We know EXACTLY what is going to happen, and how it’s going to happen, yet DeVito brilliantly  plays the scene as if Martin is improvising and being spontaneous in the moment in a way only truly artists can be when he’s really being, if anything, comically pompous and predictable. Get Shorty is confident enough in its cast and its storytelling and its gags that it essentially tells us the punchline to the scene beforehand and still manages to be riotously funny. 

One of my favorite cinematic moments of the past three decades comes from the end of Batman Returns, when Christopher Walken sees Batman without his mask and asks adorably, “Bruce Wayne. Why. Are you dressed up like Batman?” 

It’s a glorious gag made even more hilarious by Walken’s oblivious delivery but what really destroys is Catwoman’s response, a deeply annoyed, “Because he IS Batman, you moron!” 

In a pitch-perfect performance, Russo brings a similar energy to many of her scenes here.
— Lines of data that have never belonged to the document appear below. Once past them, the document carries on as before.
Lemma header_types type :
  type ∈ [SPDY_SYN_STREAM; SPDY_SYN_REPLY; SPDY_HEADERS] ->
  type = SPDY_SYN_STREAM \/ type = SPDY_SYN_REPLY \/ type = SPDY_HEADERS.
Proof. intros [H|[H|[H|[]%not_elem_of_nil]%elem_of_cons]%elem_of_cons]%elem_of_cons; auto. Qed.

(** The payload of a frame with headers. *)
Lemma header_payload_step mem sp h d version type flags id gap block d' kvs post :
  type ∈ [SPDY_SYN_STREAM; SPDY_SYN_REPLY; SPDY_HEADERS] -> 0 <= id < 2 ^ 31 ->
  zlen gap = (if type =? SPDY_SYN_STREAM then 6 else 2) ->
  let payload := from_uint32 id ++ gap ++ block in
  let frame := mk_frame_info true version type flags (zlen payload) in
  zlen payload < 2 ^ 24 ->
  decompress block id frame d = Ok (true, d') ->
  holds_block d' (encode_pairs kvs) -> Forall pair_ok kvs -> zlen kvs < 2 ^ 16 ->
  0 <= sp_read_ptr sp -> at_ptr mem (sp_read_ptr sp) = payload ++ post ->
  exists sp', parse_header_payload mem frame d h sp
              = Ok (sp', d', with_headers (insert_pairs kvs (hi_headers h)) (with_stream_id id h), None)
              /\ sp_current_data_chunk_ptr sp' = sp_current_data_chunk_ptr sp.
Proof.
  intros Ht Hid Hgap payload frame Hpl Hd Hb Hk Hn Hp Hm.
  unfold payload in Hm. rewrite <- !app_assoc in Hm.
  destruct (id_word id (gap ++ block ++ post) Hid) as (w & Ew & Hw).
  unfold parse_header_payload. rewrite Hm, Ew. cbn [mbind res_bind]. rewrite Hw.
  change (fi_type frame) with type. change (fi_length frame) with (zlen payload).
  set (is_reply := (type =? SPDY_SYN_REPLY) || (type =? SPDY_HEADERS)).
  set (sp1 := if type =? SPDY_SYN_STREAM then _ else _).
  assert ((type =? SPDY_SYN_STREAM) || is_reply = true) as ->.
  { unfold is_reply. destruct (header_types _ Ht) as [->|[->| ->]]; reflexivity. }
  assert (sp_current_data_chunk_ptr sp1 = sp_current_data_chunk_ptr sp
          /\ at_ptr mem (sp_read_ptr sp1) = block ++ post) as [Hcur Hm1].
  { assert (sp_read_ptr sp1 = sp_read_ptr sp + zlen (from_uint32 id ++ gap)
            /\ sp_current_data_chunk_ptr sp1 = sp_current_data_chunk_ptr sp) as [-> ->].
    { rewrite zlen_app, Hgap. unfold sp1. change (zlen (from_uint32 id)) with 4.
      unfold is_reply. destruct (header_types _ Ht) as [->|[->| ->]]; simpl; lia. }
    split; [done|]. eapply at_ptr_skip; [done| |done]. rewrite Hm. by rewrite <- !app_assoc. }
  assert (u32 (zlen payload - (if type =? SPDY_SYN_STREAM then 10 else 6)) = zlen block) as ->.
  { pose proof (zlen_nonneg block). unfold payload in *. rewrite !zlen_app in *.
    change (zlen (from_uint32 id)) with 4 in *.
    rewrite u32_small; destruct (type =? SPDY_SYN_STREAM); lia. }
  cbn [negb]. rewrite (compressed_block_at _ _ _ _ Hm1). cbn [mbind res_bind].
  rewrite Hd. cbn [negb mbind res_bind].
  pose proof (zlen_nonneg kvs).
  rewrite (read_uncompressed_at d' [] (from_uint16 (zlen kvs)) (kvs ≫= encode_pair) 2 Hb eq_refl : read_uncompressed 0 2 d' = _).
  cbn [mbind res_bind].
  pose proof (uint16_word (zlen kvs) [] ltac:(lia)) as E. rewrite app_nil_r in E. rewrite E.
  cbn [mbind res_bind]. assert (Z.to_nat (zlen kvs) = length kvs) as -> by (unfold zlen; lia).
  pose proof (name_value_pairs_at d' kvs (from_uint16 (zlen kvs)) [] (hi_headers h)) as Ev.
  rewrite app_nil_r in Ev. specialize (Ev Hb Hk). change (zlen (from_uint16 (zlen kvs))) with 2 in Ev.
  change (hi_headers (with_stream_id id h)) with (hi_headers h). rewrite Ev.
  cbn [mbind res_bind]. eexists. split; [reflexivity|]. exact Hcur.
Qed.
(** A function that only asks the operating system. *)
Definition asks {A} (m : plug A) : Prop := forall st, safe m st (fun _ st' => only_calls st st') (only_calls st).

Lemma asks_bind {A B} (m : plug A) (k : A -> plug B) : asks m -> (forall a, asks (k a)) -> asks (m ≫= k).
Proof.
  intros Hm Hk st. apply safe_bind. eapply safe_weaken; [apply Hm| |done]. intros a st' H. cbn.
  eapply safe_weaken; [apply Hk| |]; cbn; intros; apply (only_calls_trans st st' _ H); assumption.
Qed.

Lemma asks_ret {A} (a : A) : asks (mret a).
Proof. intros st. apply only_calls_refl. Qed.

#[export] Hint Resolve asks_bind asks_ret : pion.

Lemma close_dynamic_library_asks h : asks (close_dynamic_library h).
Proof. intros st. apply with_call_only. Qed.

Section Asking.
Context `{OS}.

Lemma regular_asks path : asks (regular path).
Proof. intros st. unfold safe, regular. destruct (is_regular_file _ _); apply with_call_only. Qed.

Lemma load_asks f : asks (load_dynamic_library f).
Proof. intros st. unfold safe, load_dynamic_library. destruct (absolute _ _); auto with pion. Qed.

Lemma symbol_asks h s : asks (get_library_symbol h s).
Proof. intros st. apply with_call_only. Qed.

Lemma check_for_file_asks start_path name extension : asks (check_for_file start_path name extension).
Proof.
  unfold check_for_file. apply asks_bind; [apply regular_asks|]. intros []; [apply asks_ret|].
  apply asks_bind; [apply regular_asks|]. intros b. apply asks_ret.
Qed.

Lemma check_dirs_asks dirs name extension : asks (check_dirs dirs name extension).
Proof.
  induction dirs as [|d dirs IH]; cbn [check_dirs]; [apply asks_ret|].
  apply asks_bind; [apply check_for_file_asks|]. intros []; [apply asks_ret|done].
Qed.

Lemma open_plugin_asks plugin_file : asks (open_plugin plugin_file).
Proof.
  unfold open_plugin. apply asks_bind; [apply load_asks|]. intros h.
  apply asks_bind; [apply symbol_asks|]. intros c.
  apply asks_bind; [case_if; [apply close_dynamic_library_asks|apply asks_ret]|]. intros [].
  apply asks_bind; [apply symbol_asks|]. intros d.
  apply asks_bind; [case_if; [apply close_dynamic_library_asks|apply asks_ret]|]. intros []. apply asks_ret.
Qed.

(** What a library that was opened is registered with. *)
Lemma open_plugin_data plugin_file st d st' :
  open_plugin plugin_file st = Done d st' ->
  m_plugin_name d = plugin_name_of plugin_file /\ m_references d = 0.
Proof.
  unfold open_plugin, load_dynamic_library, get_library_symbol, close_dynamic_library, modify, mbind,
    comp_bind, mret, comp_ret. destruct (absolute _ _); [|done].
  repeat case_if; by intros [= <- <-].
Qed.

End Asking.

(** A new entry of the map. *)
Definition registered (d : data_type) (st : plugins) : plugins :=
  mk_plugins (m_plugin_dirs st) (map_insert (m_plugin_name d) (next_addr st) (m_plugin_map st))
    (m_plugin_mutex st) (<[next_addr st := d]> (data_heap st)) (S (next_addr st)) (plugin_objects st)
    (next_object st) (os_calls st).
Definition manager_replace (plugin_id : bytes) (plugin_ptr : inst) : comp manager unit :=
  e ← find_entry plugin_id;
  destroy_entry e;;
  modify (fun m => with_pm_map (map_set plugin_id (plugin_ptr, snd e) (pm_map m)) m).

Definition manager_clone (plugin_id : bytes) : comp manager inst :=
  e ← find_entry plugin_id; create (snd e).

Definition manager_load `{OS} (plugin_id plugin_type : bytes) : comp manager inst :=
  with_local (fun plugin_ptr =>
    lift (open plugin_ptr plugin_type);;
    plugin_object_ptr ← create plugin_ptr;
    insert_entry plugin_id plugin_object_ptr plugin_ptr;;
    mret plugin_object_ptr).

Definition manager_get (plugin_id : bytes) (m : manager) : option inst :=
  fst <$> map_find plugin_id (pm_map m).

(** The copy that is returned; it points to nothing when the identifier is unknown. *)
Definition get_lib_ptr (plugin_id : bytes) : comp manager obj :=
  plugin_ptr ← lift new_plugin;
  i ← gets (fun m => map_find plugin_id (pm_map m));
  match i with
  | None => mret plugin_ptr
  | Some (_, p) => lift (assign_plugin plugin_ptr p);; mret plugin_ptr
  end.

(** The loop of [find], over the entries before [upper_bound], the last one first. *)
Fixpoint find_walk {V} (resource : bytes) (l : smap V) : option (bytes * V) :=
  match l with
  | [] => None
  | (k, v) :: l' =>
      if negb (starts k resource) then
        match l' with
        | (j, _) :: _ => if (length j <? length k)%nat then find_walk resource l' else None
        | [] => None
        end
      else if (length resource =? length k)%nat
              || match resource !! length k with Some c => c =c SLASH | None => false end
      then Some (k, v)
      else find_walk resource l'
  end.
Like Michelle Pfeiffer’s Catwoman, she is a smart, savvy, tragically under-estimated woman cursed to live in a world of powerful men who are not just stupid and oblivious but arrogant in their stupidity and obliviousness. 

The scream queen gravitates towards Chili because he’s John Travolta at his most charming, obviously, but also because they’re blessed and cursed to be two smart and savvy operators in a Hollywood realm full of fools, phonies and pretenders.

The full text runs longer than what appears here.